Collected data
(* ===== verification/Outbox.v ===== *)
(** * Tracked sends of the terminal UI

    [send.rs]: every message the composer lets go of is tracked until the agent
    has it.  An attempt is dispatched, reported as written to the socket, acked
    by the server and confirmed by the daemon, and these answers may come in
    any order, late, or not at all; a clock retries with a growing delay and
    gives up after five attempts.

    The functions take the outbox and the reducer's clock.  A [u64] or [u32] is
    an [N], the clock an [i64] as a [Z]; a [Uuid] is its text.  The manual
    actions take the selected session; [None] is a key that falls through to
    the composer. *)

From stdpp Require Import base decidable list strings.
From Stdlib Require Import Lia ZArith Bool String.
From S2P Require Import Prelude RustStr Json Transcript.

Open Scope string_scope.
Open Scope list_scope.
Open Scope rust_scope.

Definition ACK_TIMEOUT_MS : Z := 8000.
Definition DELIVERY_TIMEOUT_MS : Z := 20000.
Definition MAX_ATTEMPTS : N := 5.
Definition RECONNECT_PARK_MS : Z := 1000.
Definition DISPATCH_TIMEOUT_MS : Z := 120000.
Definition DELIVERED_LINGER_MS : Z := 1500.
Definition BACKOFF_BASE_MS : Z := 1000.
Definition BACKOFF_CAP_MS : Z := 30000.
Definition MAX_ORPHANS : nat := 8.
Definition MAX_EARLY_RESULTS : nat := 8.

(** [saturating_add] and [saturating_mul] on [i64]. *)
Definition i64_clamp (z : Z) : Z := Z.max i64_min (Z.min i64_max z).

(** [saturating_add(1)] on [u32]. *)
Definition u32_sat_succ (n : N) : N := N.min u32_max (n + 1).

Definition backoff_ms (attempt : N) : Z :=
  let shift := N.min (attempt - 1) 20 in
  Z.min (i64_clamp (BACKOFF_BASE_MS * i64w (Z.shiftl 1 (Z.of_N shift)))) BACKOFF_CAP_MS.

Inductive Phase := Pending | AwaitingDelivery | Backoff | PDelivered | PFailed.

#[export] Instance Phase_eq_dec : EqDecision Phase.
Proof. solve_decision. Defined.

Record TrackedSend := mk_send {
  ts_id : N;
  ts_session : string;
  content : string;
  ts_turn_id : option string;
  ask_picks : option (list (list N));
  on_the_wire : bool;
  client_msg_id : option string;
  command_id : option string;
  attempt : N;
  phase : Phase;
  reason : option string;
  deadline_ms : Z
}.

(** The assignments to the fields of a send. *)
Definition set_phase (p : Phase) (r : option string) (d : Z) (s : TrackedSend) : TrackedSend :=
  mk_send (ts_id s) (ts_session s) (content s) (ts_turn_id s) (ask_picks s) (on_the_wire s)
    (client_msg_id s) (command_id s) (attempt s) p r d.
Definition set_attempt (n : N) (s : TrackedSend) : TrackedSend :=
  mk_send (ts_id s) (ts_session s) (content s) (ts_turn_id s) (ask_picks s) (on_the_wire s)
    (client_msg_id s) (command_id s) n (phase s) (reason s) (deadline_ms s).
Definition set_command (c : option string) (s : TrackedSend) : TrackedSend :=
  mk_send (ts_id s) (ts_session s) (content s) (ts_turn_id s) (ask_picks s) (on_the_wire s)
    (client_msg_id s) c (attempt s) (phase s) (reason s) (deadline_ms s).
Definition set_wire (b : bool) (s : TrackedSend) : TrackedSend :=
  mk_send (ts_id s) (ts_session s) (content s) (ts_turn_id s) (ask_picks s) b
    (client_msg_id s) (command_id s) (attempt s) (phase s) (reason s) (deadline_ms s).
Definition set_ids (c : string) (t : string) (s : TrackedSend) : TrackedSend :=
  mk_send (ts_id s) (ts_session s) (content s) (Some t) (ask_picks s) (on_the_wire s)
    (Some c) (command_id s) (attempt s) (phase s) (reason s) (deadline_ms s).

Definition send_status (s : TrackedSend) : LineStatus :=
  match phase s with
  | Pending => if (1 <? attempt s)%N then Retrying (attempt s) MAX_ATTEMPTS else Sending
  | AwaitingDelivery => Sending
  | Backoff => Retrying (N.min (u32_sat_succ (attempt s)) MAX_ATTEMPTS) MAX_ATTEMPTS
  | PDelivered => Delivered
  | PFailed => Failed (default "not delivered" (reason s))
  end.

Definition send_line (s : TrackedSend) : ConversationLine :=
  with_status (send_status s) (new_line KUser (content s) 0).

Record EarlyResult := mk_early { er_command : string; er_ok : bool; er_error : option string }.
Record Orphan := mk_orphan {
  o_client : string; o_ok : bool; o_error : option string; o_command : option string }.

Record Outbox := mk_outbox {
  sends : list TrackedSend;
  next_id : N;
  orphans : list Orphan;
  early_results : list EarlyResult
}.

Definition new_outbox : Outbox := mk_outbox [] 0 [] [].

Definition set_sends (l : list TrackedSend) (b : Outbox) : Outbox :=
  mk_outbox l (next_id b) (orphans b) (early_results b).
Definition set_orphans (l : list Orphan) (b : Outbox) : Outbox :=
  mk_outbox (sends b) (next_id b) l (early_results b).
Definition set_early (l : list EarlyResult) (b : Outbox) : Outbox :=
  mk_outbox (sends b) (next_id b) (orphans b) l.

(** ** Looking a send up

    [find_mut] and its relatives give access to the first send that matches:
    what is done to it is a function. *)

Fixpoint update_first (p : TrackedSend → bool) (f : TrackedSend → TrackedSend)
    (l : list TrackedSend) : list TrackedSend :=
  match l with
  | [] => []
  | s :: l => if p s then f s :: l else s :: update_first p f l
  end.

Definition has_id (n : N) (s : TrackedSend) : bool := (ts_id s =? n)%N.
Definition has_client (c : string) (s : TrackedSend) : bool := bool_decide (client_msg_id s = Some c).
Definition has_command (c : string) (s : TrackedSend) : bool := bool_decide (command_id s = Some c).

Definition failed_id (session : string) (b : Outbox) : option N :=
  ts_id <$> List.find (λ s, (ts_session s ==s session) && bool_decide (phase s = PFailed))
              (reverse (sends b)).

Definition take_send (n : N) (b : Outbox) : option TrackedSend * Outbox :=
  match position (has_id n) (sends b) with
  | None => (None, b)
  | Some i => (sends b !! i, set_sends (vec_remove i (sends b)) b)
  end.

(** ** One attempt *)

(** [Effect::SendMessage]. *)
Record Frame := mk_frame {
  f_id : N; f_session : string; f_content : string; f_picks : option (list (list N));
  f_turn : option string; f_client : option string }.

Definition frame_of (s : TrackedSend) : Frame :=
  mk_frame (ts_id s) (ts_session s) (content s) (ask_picks s) (ts_turn_id s) (client_msg_id s).

Definition dispatched (now : Z) (s : TrackedSend) : TrackedSend :=
  set_wire false (set_command None
    (set_phase Pending None (i64_clamp (now + DISPATCH_TIMEOUT_MS))
       (set_attempt (u32_sat_succ (attempt s)) s))).

Definition never_reached_the_server (s : TrackedSend) : bool :=
  match phase s with
  | Pending => negb (on_the_wire s)
  | Backoff | PFailed => true
  | AwaitingDelivery | PDelivered => false
  end.

Definition attempt_failed (why : string) (now : Z) (s : TrackedSend) : TrackedSend :=
  let s := set_command None s in
  if (MAX_ATTEMPTS <=? attempt s)%N then set_phase PFailed (Some why) (deadline_ms s) s
  else set_phase Backoff (Some why) (i64w (now + backoff_ms (attempt s))) s.

Definition park_for_reconnect (now : Z) (s : TrackedSend) : TrackedSend :=
  set_phase Backoff (Some "not connected — reconnecting") (i64w (now + RECONNECT_PARK_MS))
    (set_attempt (attempt s - 1) s).

Definition delivered_at (now : Z) (s : TrackedSend) : TrackedSend :=
  set_phase PDelivered None (i64w (now + DELIVERED_LINGER_MS)) s.

(** ** Submitting, ticking, reconnecting *)

Definition submit (session text : string) (picks : option (list (list N))) (now : Z) (b : Outbox)
  : list Frame * Outbox :=
  let n := u64_succ (next_id b) in
  let s := dispatched now
             (mk_send n session text None picks false None None 0 Pending None 0) in
  ([frame_of s], mk_outbox (sends b ++ [s]) n (orphans b) (early_results b)).

(** Whether the transcript already ends with this message. *)
Definition echoed (store : option ConversationStore) (text_ : string) : bool :=
  match store with
  | None => false
  | Some st =>
    existsb (λ e, bool_decide (kind (e_line e) = KUser) && (trim (text (e_line e)) ==s trim text_))
      (take 10 (reverse (entries st)))
  end.

Definition pending_lines (store : option ConversationStore) (session : string) (b : Outbox)
  : list ConversationLine :=
  send_line <$>
    filter (λ s, negb (bool_decide (phase s = PDelivered)) || negb (echoed store (content s)) = true)
      (filter (λ s, ts_session s = session) (sends b)).

(** One send against the clock: what becomes of it, the frame it sends, and
    whether it is done. *)
Definition tick_send (now : Z) (s : TrackedSend) : TrackedSend * option Frame * bool :=
  if (now <? deadline_ms s)%Z then (s, None, false)
  else match phase s with
       | Pending => (attempt_failed "no response from server" now s, None, false)
       | AwaitingDelivery | PDelivered => (s, None, true)
       | Backoff => (dispatched now s, Some (frame_of s), false)
       | PFailed => (s, None, false)
       end.

Definition tick (now : Z) (b : Outbox) : list Frame * Outbox :=
  let rs := tick_send now <$> sends b in
  let done := omap (λ r : TrackedSend * option Frame * bool,
                      if r.2 then Some (ts_id r.1.1) else None) rs in
  (omap (λ r : TrackedSend * option Frame * bool, r.1.2) rs,
   set_sends (filter (λ s, ts_id s ∉ done) ((λ r : TrackedSend * option Frame * bool, r.1.1) <$> rs)) b).

Definition end_send (session : string) (now : Z) (s : TrackedSend) : TrackedSend :=
  if negb (ts_session s ==s session) then s
  else match phase s with
       | Pending | AwaitingDelivery | Backoff =>
         attempt_failed "session ended" now (set_attempt MAX_ATTEMPTS s)
       | _ => s
       end.

Definition session_ended (session : string) (now : Z) (b : Outbox) : Outbox :=
  set_sends (end_send session now <$> sends b) b.

Definition session_deregistered (session : string) (b : Outbox) : Outbox :=
  set_sends (filter (λ s, ts_session s ≠ session) (sends b)) b.

Definition redispatch_parked (now : Z) (b : Outbox) : list Frame * Outbox :=
  let parked s := bool_decide (phase s = Backoff) in
  (omap (λ s, if parked s then Some (frame_of s) else None) (sends b),
   set_sends ((λ s, if parked s then dispatched now s else s) <$> sends b) b).

(** ** Answers *)

Definition apply_delivery (cmd : string) (ok : bool) (error : option string) (now : Z) (b : Outbox)
  : bool * Outbox :=
  match List.find (has_command cmd) (sends b) with
  | None => (false, b)
  | Some _ =>
    let f := if ok then delivered_at now
             else attempt_failed (default "the agent did not accept the message" error) now in
    (true, set_sends (update_first (has_command cmd) f (sends b)) b)
  end.

Definition await_delivery (cmd : string) (now : Z) (s : TrackedSend) : TrackedSend :=
  set_phase AwaitingDelivery None (i64w (now + DELIVERY_TIMEOUT_MS)) (set_command (Some cmd) s).

Definition apply_ack (ack : Orphan) (now : Z) (b : Outbox) : Outbox :=
  match List.find (has_client (o_client ack)) (sends b) with
  | None => b
  | Some _ =>
    let upd f := set_sends (update_first (has_client (o_client ack)) f (sends b)) b in
    if negb (o_ok ack)
    then upd (attempt_failed (default "could not deliver to the agent" (o_error ack)) now)
    else match o_command ack with
         | None => upd (delivered_at now)
         | Some cmd =>
           let b := upd (await_delivery cmd now) in
           match position (λ r, er_command r ==s cmd) (early_results b) with
           | None => b
           | Some i =>
             match early_results b !! i with
             | None => b
             | Some early =>
               (apply_delivery cmd (er_ok early) (er_error early) now
                  (set_early (vec_remove i (early_results b)) b)).2
             end
           end
         end
  end.

(** [remove(0)] when full, then [push]. *)
Definition push_bounded {A} (max : nat) (x : A) (l : list A) : list A :=
  (if (max <=? List.length l)%nat then drop 1 l else l) ++ [x].

Inductive SendAction :=
| Dispatched (send_id : N) (client : string) (turn : string)
| DispatchFailed (send_id : N) (why : string)
| Acked (client : string) (ok : bool) (error : option string) (cmd : option string)
| DeliveryResult (cmd : string) (ok : bool) (error : option string).

(** The frame reached the socket: the clock of the ack starts. *)
Definition written (client turn : string) (now : Z) (s : TrackedSend) : TrackedSend :=
  let s := set_wire true (set_ids client turn s) in
  if bool_decide (phase s = Pending)
  then set_phase Pending (reason s) (i64w (now + ACK_TIMEOUT_MS)) s else s.

(** The reports of [reduce_send]; none of them sends anything. *)
Definition reduce_send (act : SendAction) (now : Z) (b : Outbox) : Outbox :=
  match act with
  | Dispatched n client turn =>
    match List.find (has_id n) (sends b) with
    | None => b
    | Some _ =>
      let b := set_sends (update_first (has_id n) (written client turn now) (sends b)) b in
      match position (λ o, o_client o ==s client) (orphans b) with
      | None => b
      | Some i =>
        match orphans b !! i with
        | None => b
        | Some o => apply_ack o now (set_orphans (vec_remove i (orphans b)) b)
        end
      end
    end
  | DispatchFailed n _ => set_sends (update_first (has_id n) (park_for_reconnect now) (sends b)) b
  | Acked client ok error cmd =>
    let ack := mk_orphan client ok error cmd in
    match List.find (has_client client) (sends b) with
    | Some _ => apply_ack ack now b
    | None => set_orphans (push_bounded MAX_ORPHANS ack (orphans b)) b
    end
  | DeliveryResult cmd ok error =>
    let '(applied, b) := apply_delivery cmd ok error now b in
    if applied then b
    else set_early (push_bounded MAX_EARLY_RESULTS (mk_early cmd ok error) (early_results b)) b
  end.

(** ** The manual actions on the newest failed send of the selected session *)

Definition failed_send (selected : option string) (b : Outbox) : option N :=
  session ← selected; failed_id session b.

Definition retry (selected : option string) (now : Z) (b : Outbox)
  : option (list Frame * Outbox) :=
  n ← failed_send selected b;
  Some match List.find (has_id n) (sends b) with
       | None => ([], b)
       | Some s =>
         ([frame_of s],
          set_sends (update_first (has_id n) (λ s, dispatched now (set_attempt 0 s)) (sends b)) b)
       end.

Definition discard (selected : option string) (b : Outbox) : option Outbox :=
  n ← failed_send selected b; Some (take_send n b).2.

(** The text that goes back to the composer, and the outbox without it. *)
Definition edit (selected : option string) (b : Outbox) : option (option string * Outbox) :=
  n ← failed_send selected b;
  let '(s, b) := take_send n b in Some (content <$> s, b).

(** ** What a quit puts back ([drafts.rs]) *)

Fixpoint add_unsent (session text_ : string) (out : list (string * string)) : list (string * string) :=
  match out with
  | [] => [(session, text_)]
  | (id, t) :: out =>
    if id ==s session then (id, t ++s nl ++s nl ++s text_) :: out
    else (id, t) :: add_unsent session text_ out
  end.

Definition unsent_by_session (b : Outbox) : list (string * string) :=
  foldl (λ out s, add_unsent (ts_session s) (content s) out) []
    (filter (λ s, never_reached_the_server s = true) (sends b)).
(* ===== verification/OutboxFacts.v ===== *)
(** * Properties of the outbox

    The outbox as a machine driven by events: what always holds of it, how
    often a message is sent, when one may leave, that the order of the answers
    does not matter, and that an unanswered message fails. *)

From stdpp Require Import base decidable list strings.
From Stdlib Require Import Lia ZArith Bool String.
From S2P Require Import Prelude RustStr Json Transcript Outbox.

Open Scope string_scope.
Open Scope list_scope.

(** ** Events *)

Inductive event :=
| EvSubmit (session text : string) (picks : option (list (list N)))
| EvTick
| EvReport (act : SendAction)
| EvReconnect
| EvEnded (session : string)
| EvGone (session : string)
| EvRetry (selected : option string)
| EvDiscard (selected : option string)
| EvEdit (selected : option string).

Definition outbox_step (ev : event) (now : Z) (b : Outbox) : list Frame * Outbox :=
  match ev with
  | EvSubmit session text picks => submit session text picks now b
  | EvTick => tick now b
  | EvReport act => ([], reduce_send act now b)
  | EvReconnect => redispatch_parked now b
  | EvEnded session => ([], session_ended session now b)
  | EvGone session => ([], session_deregistered session b)
  | EvRetry sel => match retry sel now b with Some r => r | None => ([], b) end
  | EvDiscard sel => ([], match discard sel b with Some b => b | None => b end)
  | EvEdit sel => ([], match edit sel b with Some (_, b) => b | None => b end)
  end.

(** Events with the clock at which each is reduced. *)
Fixpoint outbox_run (evs : list (event * Z)) (b : Outbox) : list Frame * Outbox :=
  match evs with
  | [] => ([], b)
  | (ev, now) :: evs =>
    let '(fs, b) := outbox_step ev now b in
    let '(fs', b) := outbox_run evs b in (fs ++ fs', b)
  end.

(** ** One send *)

Record send_ok (s : TrackedSend) : Prop := {
  sk_attempt : (attempt s ≤ MAX_ATTEMPTS)%N;
  sk_backoff : phase s = Backoff → (attempt s < MAX_ATTEMPTS)%N
}.

(** What no operation changes of a send. *)
Definition same_send (s s' : TrackedSend) : Prop :=
  ts_id s = ts_id s' ∧ ts_session s = ts_session s' ∧ content s = content s'.

#[export] Instance same_send_equiv : Equivalence same_send.
Proof.
  split; unfold same_send; [done|intros x y; naive_solver|].
  intros x y z (H1 & H2 & H3) (H4 & H5 & H6). repeat split; congruence.
Qed.

Lemma attempt_failed_ok why now s : send_ok s → send_ok (attempt_failed why now s).
Proof.
  intros [Ha _]. unfold attempt_failed. cbn [set_command attempt].
  destruct (N.leb_spec MAX_ATTEMPTS (attempt s)); split; cbn; try done; lia.
Qed.

Lemma park_ok now s : send_ok s → send_ok (park_for_reconnect now s).
Proof. intros [Ha Hb]. split; cbn; unfold MAX_ATTEMPTS in *; lia. Qed.

(** A dispatch is only made with an attempt to spare. *)
Lemma dispatched_ok now s : (attempt s < MAX_ATTEMPTS)%N → send_ok (dispatched now s).
Proof.
  intros Ha. assert (u32_sat_succ (attempt s) = attempt s + 1)%N as E.
  { unfold u32_sat_succ, u32_max, MAX_ATTEMPTS in *. lia. }
  split; cbn; rewrite ?E; [lia|done].
Qed.

Lemma dispatched_attempt now s :
  (attempt s < MAX_ATTEMPTS)%N → attempt (dispatched now s) = (attempt s + 1)%N.
Proof. intros Ha. cbn. unfold u32_sat_succ, u32_max, MAX_ATTEMPTS in *. lia. Qed.

Lemma tick_send_ok now s : send_ok s → send_ok (tick_send now s).1.1.
Proof.
  intros Hs. unfold tick_send. destruct (_ <? _)%Z; [done|].
  destruct (phase s) eqn:Ep; cbn [fst]; try done; [by apply attempt_failed_ok|].
  by apply dispatched_ok, Hs.
Qed.

Lemma end_send_ok session now s : send_ok s → send_ok (end_send session now s).
Proof.
  intros Hs. unfold end_send. destruct (negb _); [done|].
  destruct (phase s); try done; apply attempt_failed_ok; split; cbn; unfold MAX_ATTEMPTS; lia.
Qed.

(** ** The first match *)

Lemma update_first_Forall (P : TrackedSend → Prop) p f l :
  (∀ s, P s → p s = true → P (f s)) → Forall P l → Forall P (update_first p f l).
Proof.
  intros Hf. induction 1 as [|s l Hs Hl IH]; [constructor|]. cbn [update_first].
  destruct (p s) eqn:E; constructor; auto.
Qed.

Lemma update_first_ids p f l :
  (∀ s, ts_id (f s) = ts_id s) → ts_id <$> update_first p f l = ts_id <$> l.
Proof.
  intros Hf. induction l as [|s l IH]; [done|]. cbn [update_first].
  destruct (p s); rewrite !fmap_cons, ?Hf, ?IH; done.
Qed.

(** As above, and the attempts are not given back. *)
Definition grows (s s' : TrackedSend) : Prop := same_send s s' ∧ (attempt s ≤ attempt s')%N.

# [TASK DETAILS]
Out of the data above, give again only the lines starting at the one holding "mk_outbox (sends b) (next_id b) l" and ending at the one holding "ts_id <$> List.find", unchanged.

# [RESPONSE AREA]
  mk_outbox (sends b) (next_id b) l (early_results b).
Definition set_early (l : list EarlyResult) (b : Outbox) : Outbox :=
  mk_outbox (sends b) (next_id b) (orphans b) l.

(** ** Looking a send up

    [find_mut] and its relatives give access to the first send that matches:
    what is done to it is a function. *)

Fixpoint update_first (p : TrackedSend → bool) (f : TrackedSend → TrackedSend)
    (l : list TrackedSend) : list TrackedSend :=
  match l with
  | [] => []
  | s :: l => if p s then f s :: l else s :: update_first p f l
  end.

Definition has_id (n : N) (s : TrackedSend) : bool := (ts_id s =? n)%N.
Definition has_client (c : string) (s : TrackedSend) : bool := bool_decide (client_msg_id s = Some c).
Definition has_command (c : string) (s : TrackedSend) : bool := bool_decide (command_id s = Some c).

Definition failed_id (session : string) (b : Outbox) : option N :=
  ts_id <$> List.find (λ s, (ts_session s ==s session) && bool_decide (phase s = PFailed))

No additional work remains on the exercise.